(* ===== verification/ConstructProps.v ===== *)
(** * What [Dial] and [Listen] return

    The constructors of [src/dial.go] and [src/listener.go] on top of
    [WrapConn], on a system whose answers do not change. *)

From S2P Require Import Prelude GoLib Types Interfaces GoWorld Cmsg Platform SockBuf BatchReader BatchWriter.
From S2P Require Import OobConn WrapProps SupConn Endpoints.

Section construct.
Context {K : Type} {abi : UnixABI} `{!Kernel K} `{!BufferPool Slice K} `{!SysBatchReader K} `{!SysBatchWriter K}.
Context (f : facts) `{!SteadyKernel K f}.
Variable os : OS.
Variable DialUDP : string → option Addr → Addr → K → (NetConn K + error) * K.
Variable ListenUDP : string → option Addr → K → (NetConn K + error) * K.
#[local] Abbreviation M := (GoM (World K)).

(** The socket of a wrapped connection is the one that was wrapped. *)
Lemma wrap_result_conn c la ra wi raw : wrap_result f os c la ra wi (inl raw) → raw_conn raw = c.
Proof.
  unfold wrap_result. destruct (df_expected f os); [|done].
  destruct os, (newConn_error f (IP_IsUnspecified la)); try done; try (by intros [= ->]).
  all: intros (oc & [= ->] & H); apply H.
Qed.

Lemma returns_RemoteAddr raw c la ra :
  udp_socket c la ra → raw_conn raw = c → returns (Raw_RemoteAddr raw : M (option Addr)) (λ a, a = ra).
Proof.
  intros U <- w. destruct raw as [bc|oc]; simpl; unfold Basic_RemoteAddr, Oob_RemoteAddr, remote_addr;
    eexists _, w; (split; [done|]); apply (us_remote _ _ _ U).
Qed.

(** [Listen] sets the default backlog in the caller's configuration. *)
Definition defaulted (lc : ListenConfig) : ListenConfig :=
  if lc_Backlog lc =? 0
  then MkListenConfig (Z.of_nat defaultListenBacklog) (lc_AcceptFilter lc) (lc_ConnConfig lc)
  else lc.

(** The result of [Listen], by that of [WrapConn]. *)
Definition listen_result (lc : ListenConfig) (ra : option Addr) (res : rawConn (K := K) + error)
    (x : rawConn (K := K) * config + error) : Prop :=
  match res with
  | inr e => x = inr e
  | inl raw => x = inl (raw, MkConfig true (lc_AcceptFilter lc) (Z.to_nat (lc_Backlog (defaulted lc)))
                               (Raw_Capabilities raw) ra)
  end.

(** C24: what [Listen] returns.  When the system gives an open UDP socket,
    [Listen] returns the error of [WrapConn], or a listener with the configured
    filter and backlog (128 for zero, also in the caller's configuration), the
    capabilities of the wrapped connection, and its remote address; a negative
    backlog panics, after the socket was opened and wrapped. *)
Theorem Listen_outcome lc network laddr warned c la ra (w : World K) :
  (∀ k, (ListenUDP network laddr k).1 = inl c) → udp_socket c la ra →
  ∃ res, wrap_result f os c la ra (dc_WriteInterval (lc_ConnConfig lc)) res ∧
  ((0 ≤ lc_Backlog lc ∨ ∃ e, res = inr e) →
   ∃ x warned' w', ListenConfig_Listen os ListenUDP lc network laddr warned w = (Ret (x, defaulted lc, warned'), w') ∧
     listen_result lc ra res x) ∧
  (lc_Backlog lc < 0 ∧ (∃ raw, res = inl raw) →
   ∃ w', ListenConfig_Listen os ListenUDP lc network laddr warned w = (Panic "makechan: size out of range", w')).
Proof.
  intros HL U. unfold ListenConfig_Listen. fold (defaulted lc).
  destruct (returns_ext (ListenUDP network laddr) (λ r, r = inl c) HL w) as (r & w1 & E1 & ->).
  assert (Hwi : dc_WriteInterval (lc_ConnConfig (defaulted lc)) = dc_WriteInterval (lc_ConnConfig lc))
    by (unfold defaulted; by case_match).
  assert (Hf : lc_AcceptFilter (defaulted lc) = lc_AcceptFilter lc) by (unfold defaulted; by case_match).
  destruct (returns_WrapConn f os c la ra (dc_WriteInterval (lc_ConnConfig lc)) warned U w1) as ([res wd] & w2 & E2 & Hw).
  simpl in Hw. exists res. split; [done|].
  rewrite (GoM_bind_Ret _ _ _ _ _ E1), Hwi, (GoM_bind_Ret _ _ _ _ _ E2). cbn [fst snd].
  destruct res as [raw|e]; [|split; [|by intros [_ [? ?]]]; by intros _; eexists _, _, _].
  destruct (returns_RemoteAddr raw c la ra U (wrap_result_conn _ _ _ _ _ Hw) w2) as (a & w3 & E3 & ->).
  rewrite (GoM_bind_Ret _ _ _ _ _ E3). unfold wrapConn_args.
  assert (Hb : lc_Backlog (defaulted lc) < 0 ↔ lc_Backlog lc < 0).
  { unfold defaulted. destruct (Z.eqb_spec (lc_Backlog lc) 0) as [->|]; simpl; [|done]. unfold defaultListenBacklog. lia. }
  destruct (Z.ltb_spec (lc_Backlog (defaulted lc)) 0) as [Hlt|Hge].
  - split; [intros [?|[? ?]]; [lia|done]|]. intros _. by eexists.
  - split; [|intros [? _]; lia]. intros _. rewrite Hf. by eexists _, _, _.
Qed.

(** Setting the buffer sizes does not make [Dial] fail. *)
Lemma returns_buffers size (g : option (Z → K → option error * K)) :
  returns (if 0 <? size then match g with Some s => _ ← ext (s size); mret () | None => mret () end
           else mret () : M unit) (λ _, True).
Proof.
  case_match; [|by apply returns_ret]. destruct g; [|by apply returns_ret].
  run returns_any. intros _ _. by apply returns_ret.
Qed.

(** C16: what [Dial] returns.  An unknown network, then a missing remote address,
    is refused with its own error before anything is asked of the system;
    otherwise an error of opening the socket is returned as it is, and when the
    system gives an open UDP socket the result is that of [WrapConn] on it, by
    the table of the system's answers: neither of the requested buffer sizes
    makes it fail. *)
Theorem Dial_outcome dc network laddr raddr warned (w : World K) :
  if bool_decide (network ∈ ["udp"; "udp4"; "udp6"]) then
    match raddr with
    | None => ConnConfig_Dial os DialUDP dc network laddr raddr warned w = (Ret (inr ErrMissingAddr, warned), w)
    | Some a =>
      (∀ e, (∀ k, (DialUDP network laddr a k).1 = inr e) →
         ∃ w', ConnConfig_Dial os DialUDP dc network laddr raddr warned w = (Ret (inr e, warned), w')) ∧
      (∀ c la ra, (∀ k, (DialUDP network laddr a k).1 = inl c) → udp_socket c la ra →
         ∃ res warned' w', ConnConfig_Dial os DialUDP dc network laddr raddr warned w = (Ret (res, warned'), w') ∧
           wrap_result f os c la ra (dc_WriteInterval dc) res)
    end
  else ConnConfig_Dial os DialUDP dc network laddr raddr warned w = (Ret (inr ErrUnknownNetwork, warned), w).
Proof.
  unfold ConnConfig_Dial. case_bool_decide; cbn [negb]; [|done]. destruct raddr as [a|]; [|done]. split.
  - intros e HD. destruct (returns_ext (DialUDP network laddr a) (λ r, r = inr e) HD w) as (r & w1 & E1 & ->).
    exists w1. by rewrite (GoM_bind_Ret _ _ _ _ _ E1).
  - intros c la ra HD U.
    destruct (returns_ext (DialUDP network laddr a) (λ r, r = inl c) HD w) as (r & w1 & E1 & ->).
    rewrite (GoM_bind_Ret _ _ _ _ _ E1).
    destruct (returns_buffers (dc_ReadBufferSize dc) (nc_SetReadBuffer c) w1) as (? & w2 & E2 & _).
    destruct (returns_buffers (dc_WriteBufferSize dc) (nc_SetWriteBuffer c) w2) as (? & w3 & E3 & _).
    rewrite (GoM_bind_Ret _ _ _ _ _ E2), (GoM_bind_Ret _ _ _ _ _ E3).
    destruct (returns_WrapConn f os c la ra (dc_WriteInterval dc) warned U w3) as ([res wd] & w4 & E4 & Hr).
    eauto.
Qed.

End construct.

* * * * * * * * *

◆ **INSTRUCTIONS TO FOLLOW**: If a line of the records above holds the word "that", show it.

◆ **RESPONSE**:
(** The socket of a wrapped connection is the one that was wrapped. *)
(** The result of [Listen], by that of [WrapConn]. *)
    system gives an open UDP socket the result is that of [WrapConn] on it, by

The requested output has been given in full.